WORK ITEM
Line tally for the word "Arguments": count the lines below that contain it and reply with the number alone.

PROVIDED INFORMATION
※
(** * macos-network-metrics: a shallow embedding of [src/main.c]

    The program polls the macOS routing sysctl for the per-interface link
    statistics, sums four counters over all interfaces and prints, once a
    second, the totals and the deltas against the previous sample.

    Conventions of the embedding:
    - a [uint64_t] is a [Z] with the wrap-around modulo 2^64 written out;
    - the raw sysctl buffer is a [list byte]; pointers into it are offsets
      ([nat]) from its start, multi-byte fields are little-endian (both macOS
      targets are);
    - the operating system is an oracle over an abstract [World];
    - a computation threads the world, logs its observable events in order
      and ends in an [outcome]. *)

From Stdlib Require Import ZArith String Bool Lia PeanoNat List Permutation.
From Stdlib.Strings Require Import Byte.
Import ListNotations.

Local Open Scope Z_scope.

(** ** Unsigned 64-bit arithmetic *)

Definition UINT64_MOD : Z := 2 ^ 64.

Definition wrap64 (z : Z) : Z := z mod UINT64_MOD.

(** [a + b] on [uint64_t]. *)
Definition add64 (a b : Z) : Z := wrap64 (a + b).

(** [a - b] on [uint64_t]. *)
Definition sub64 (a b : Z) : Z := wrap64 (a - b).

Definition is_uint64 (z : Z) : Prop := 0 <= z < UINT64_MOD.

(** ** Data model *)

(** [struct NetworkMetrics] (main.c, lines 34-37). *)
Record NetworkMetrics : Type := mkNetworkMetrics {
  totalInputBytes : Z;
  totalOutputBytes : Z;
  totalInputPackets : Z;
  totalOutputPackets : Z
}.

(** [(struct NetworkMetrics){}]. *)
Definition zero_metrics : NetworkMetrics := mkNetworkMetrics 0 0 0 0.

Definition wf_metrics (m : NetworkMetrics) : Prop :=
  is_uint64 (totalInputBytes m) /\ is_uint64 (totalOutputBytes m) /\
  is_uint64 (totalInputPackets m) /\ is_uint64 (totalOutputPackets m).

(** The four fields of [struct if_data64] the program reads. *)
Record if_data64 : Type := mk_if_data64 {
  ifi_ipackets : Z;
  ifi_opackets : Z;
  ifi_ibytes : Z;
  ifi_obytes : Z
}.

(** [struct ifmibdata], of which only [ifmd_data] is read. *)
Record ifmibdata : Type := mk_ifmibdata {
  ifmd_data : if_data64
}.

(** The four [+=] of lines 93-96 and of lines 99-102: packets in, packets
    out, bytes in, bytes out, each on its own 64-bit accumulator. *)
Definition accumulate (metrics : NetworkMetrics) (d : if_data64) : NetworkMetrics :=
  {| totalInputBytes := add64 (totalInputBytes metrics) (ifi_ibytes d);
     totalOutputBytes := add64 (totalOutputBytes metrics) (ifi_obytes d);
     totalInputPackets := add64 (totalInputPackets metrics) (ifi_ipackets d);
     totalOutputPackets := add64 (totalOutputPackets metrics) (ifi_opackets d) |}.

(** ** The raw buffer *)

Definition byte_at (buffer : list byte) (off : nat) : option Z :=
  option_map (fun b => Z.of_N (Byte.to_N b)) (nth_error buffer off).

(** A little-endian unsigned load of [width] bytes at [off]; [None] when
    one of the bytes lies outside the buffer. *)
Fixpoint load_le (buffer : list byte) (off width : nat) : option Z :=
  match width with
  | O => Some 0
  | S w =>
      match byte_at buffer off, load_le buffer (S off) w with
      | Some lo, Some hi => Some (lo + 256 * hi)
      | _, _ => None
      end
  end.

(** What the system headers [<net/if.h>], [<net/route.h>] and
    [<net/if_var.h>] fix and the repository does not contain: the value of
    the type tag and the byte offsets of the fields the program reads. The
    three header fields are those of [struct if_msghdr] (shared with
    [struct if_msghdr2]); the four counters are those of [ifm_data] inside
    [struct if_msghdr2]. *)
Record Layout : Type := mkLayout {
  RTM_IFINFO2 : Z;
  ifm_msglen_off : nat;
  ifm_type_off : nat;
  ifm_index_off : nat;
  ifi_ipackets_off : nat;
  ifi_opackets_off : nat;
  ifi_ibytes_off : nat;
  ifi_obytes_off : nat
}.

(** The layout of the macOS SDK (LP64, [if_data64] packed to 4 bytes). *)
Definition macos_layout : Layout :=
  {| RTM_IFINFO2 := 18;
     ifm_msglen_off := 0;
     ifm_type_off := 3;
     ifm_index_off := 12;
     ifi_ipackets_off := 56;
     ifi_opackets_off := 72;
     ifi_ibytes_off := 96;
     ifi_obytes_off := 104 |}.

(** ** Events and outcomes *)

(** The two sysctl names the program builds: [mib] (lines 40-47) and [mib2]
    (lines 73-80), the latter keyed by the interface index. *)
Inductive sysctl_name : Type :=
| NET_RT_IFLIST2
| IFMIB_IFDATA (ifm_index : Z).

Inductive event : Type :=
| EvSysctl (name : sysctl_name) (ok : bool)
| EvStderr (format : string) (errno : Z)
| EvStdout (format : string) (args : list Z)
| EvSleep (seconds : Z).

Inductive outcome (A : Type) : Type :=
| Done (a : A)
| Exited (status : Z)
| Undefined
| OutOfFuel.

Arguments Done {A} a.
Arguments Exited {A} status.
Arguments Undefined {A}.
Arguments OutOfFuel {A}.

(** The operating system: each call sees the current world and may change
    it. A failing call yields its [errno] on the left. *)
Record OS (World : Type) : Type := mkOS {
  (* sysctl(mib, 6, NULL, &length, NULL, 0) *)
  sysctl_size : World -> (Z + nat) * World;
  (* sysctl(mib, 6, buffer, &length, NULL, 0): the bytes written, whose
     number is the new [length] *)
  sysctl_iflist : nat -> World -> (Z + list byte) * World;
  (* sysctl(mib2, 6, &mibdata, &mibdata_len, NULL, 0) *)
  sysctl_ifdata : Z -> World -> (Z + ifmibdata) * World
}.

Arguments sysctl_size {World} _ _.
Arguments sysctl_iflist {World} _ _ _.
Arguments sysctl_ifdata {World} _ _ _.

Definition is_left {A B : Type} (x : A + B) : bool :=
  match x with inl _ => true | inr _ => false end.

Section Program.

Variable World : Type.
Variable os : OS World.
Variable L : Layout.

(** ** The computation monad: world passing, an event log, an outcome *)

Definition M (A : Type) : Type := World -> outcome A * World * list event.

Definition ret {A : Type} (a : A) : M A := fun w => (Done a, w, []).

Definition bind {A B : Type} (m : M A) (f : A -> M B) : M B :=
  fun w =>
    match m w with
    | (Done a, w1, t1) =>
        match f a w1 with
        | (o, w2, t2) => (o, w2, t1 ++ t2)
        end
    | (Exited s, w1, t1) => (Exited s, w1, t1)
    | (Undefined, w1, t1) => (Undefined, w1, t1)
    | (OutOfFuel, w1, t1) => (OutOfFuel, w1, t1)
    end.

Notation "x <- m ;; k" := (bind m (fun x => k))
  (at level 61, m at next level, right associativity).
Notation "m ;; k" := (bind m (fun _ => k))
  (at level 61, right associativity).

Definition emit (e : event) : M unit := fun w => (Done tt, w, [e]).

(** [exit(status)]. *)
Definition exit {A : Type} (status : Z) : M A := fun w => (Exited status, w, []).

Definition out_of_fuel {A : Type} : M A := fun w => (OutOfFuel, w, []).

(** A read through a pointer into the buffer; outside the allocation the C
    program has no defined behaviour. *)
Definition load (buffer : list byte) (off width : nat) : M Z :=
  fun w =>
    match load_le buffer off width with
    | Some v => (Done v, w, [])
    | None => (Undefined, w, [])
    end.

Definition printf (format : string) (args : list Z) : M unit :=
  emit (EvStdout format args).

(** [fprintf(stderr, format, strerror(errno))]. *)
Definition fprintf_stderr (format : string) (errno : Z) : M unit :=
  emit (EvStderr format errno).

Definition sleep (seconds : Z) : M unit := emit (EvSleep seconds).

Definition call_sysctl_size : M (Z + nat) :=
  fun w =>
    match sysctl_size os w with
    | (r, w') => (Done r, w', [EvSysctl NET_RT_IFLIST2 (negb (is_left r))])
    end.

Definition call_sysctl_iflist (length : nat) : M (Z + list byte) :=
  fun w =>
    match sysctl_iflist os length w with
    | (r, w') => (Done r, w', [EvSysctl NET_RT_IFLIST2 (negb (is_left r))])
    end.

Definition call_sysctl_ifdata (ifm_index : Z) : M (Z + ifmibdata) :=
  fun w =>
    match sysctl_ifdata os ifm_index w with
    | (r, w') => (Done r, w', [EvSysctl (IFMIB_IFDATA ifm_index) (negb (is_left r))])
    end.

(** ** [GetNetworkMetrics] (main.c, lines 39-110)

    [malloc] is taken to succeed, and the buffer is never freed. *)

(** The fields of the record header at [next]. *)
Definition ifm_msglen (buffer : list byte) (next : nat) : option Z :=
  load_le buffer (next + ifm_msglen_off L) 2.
※
FINISHED TASK
7